**WHAT THE TASK REQUIRES:** Check each line of the listing for the word "StoreFacts" and report the ones that have it.

-- Opening Marker --

(* ================================================================== *)
(** * Draining the queue *)

Module DrainFacts.
Section Drain.
Context {RS : RemoteStore}.

Lemma cache_run {A : Type} (m : Async Sys A) (w : World) (s' : Sys) (r : Res A) :
  m (sys w) = (s', r) -> cache m w = (set_sys s' w, r).
Proof. unfold cache. intros ->. reflexivity. Qed.

Lemma processOperation_spec (op : PendingOperation) (w : World) :
  let w' := fst (processOperation op w) in
  sys w' = sys w /\
  remote w' = fst (answer_of op (remote w)) /\
  calls w' = calls w ++ request_of op /\
  toasts w' = toasts w /\ status w' = status w /\ same_hook w w' /\
  (snd (answer_of op (remote w)) = true -> snd (processOperation op w) = Resolved tt) /\
  (snd (answer_of op (remote w)) = false ->
   exists e, snd (processOperation op w) = Rejected e).
Proof.
  unfold processOperation, answer_of, request_of, same_hook.
  destruct (op_type op); simpl;
    unfold bind, ret, supabase_insert, supabase_update, supabase_delete.
  - destruct (remote_insert (op_data op) (remote w)) as [r' [data|e]]; simpl;
      repeat split; auto; try discriminate; eauto.
  - destruct (remote_update _ _ _ (remote w)) as [r' [e|]]; simpl;
      repeat split; auto; try discriminate; eauto.
  - destruct (remote_delete _ _ (remote w)) as [r' [e|]]; simpl;
      repeat split; auto; try discriminate; eauto.
  - rewrite app_nil_r. repeat split; auto; discriminate.
  - rewrite app_nil_r. repeat split; auto; discriminate.
Qed.

Lemma In_remove_all (ops q : list PendingOperation) (x : PendingOperation) :
  In x (remove_all ops q) <-> In x q /\ ~ In (op_id x) (map op_id ops).
Proof.
  unfold remove_all. revert q. induction ops as [|op ops IH]; simpl; intros q.
  - tauto.
  - rewrite IH, StoreFacts.In_delete. intuition.
Qed.

Lemma wf_remove_all (ops q : list PendingOperation) :
  ObjectStore.wf op_id q -> ObjectStore.wf op_id (remove_all ops q).
Proof.
  unfold remove_all. revert q. induction ops as [|o ops IH]; simpl; intros q W; trivial.
  apply IH. apply StoreFacts.wf_delete. exact W.
Qed.

Lemma outcomes_fst (ops : list PendingOperation) :
  forall r, map fst (outcomes r ops) = ops.
Proof.
  induction ops as [|op ops IH]; simpl; intros r; trivial.
  destruct (answer_of op r) as [r' ok]. simpl. f_equal. apply IH.
Qed.

Lemma sync_loop_cons_ok (op : PendingOperation) (rest : list PendingOperation)
  (sc fc : nat) (w w1 w2 : World) :
  processOperation op w = (w1, Resolved tt) ->
  cache (CacheManager.removePendingOperation (op_id op)) w1 = (w2, Resolved tt) ->
  sync_loop (op :: rest) sc fc w = sync_loop rest (S sc) fc w2.
Proof.
  intros H1 H2. cbn [sync_loop]. unfold bind, try_catch, ret.
  rewrite H1, H2. reflexivity.
Qed.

-- Closing Marker --

**SOLVED EXERCISE:**
  - rewrite IH, StoreFacts.In_delete. intuition.
  apply IH. apply StoreFacts.wf_delete. exact W.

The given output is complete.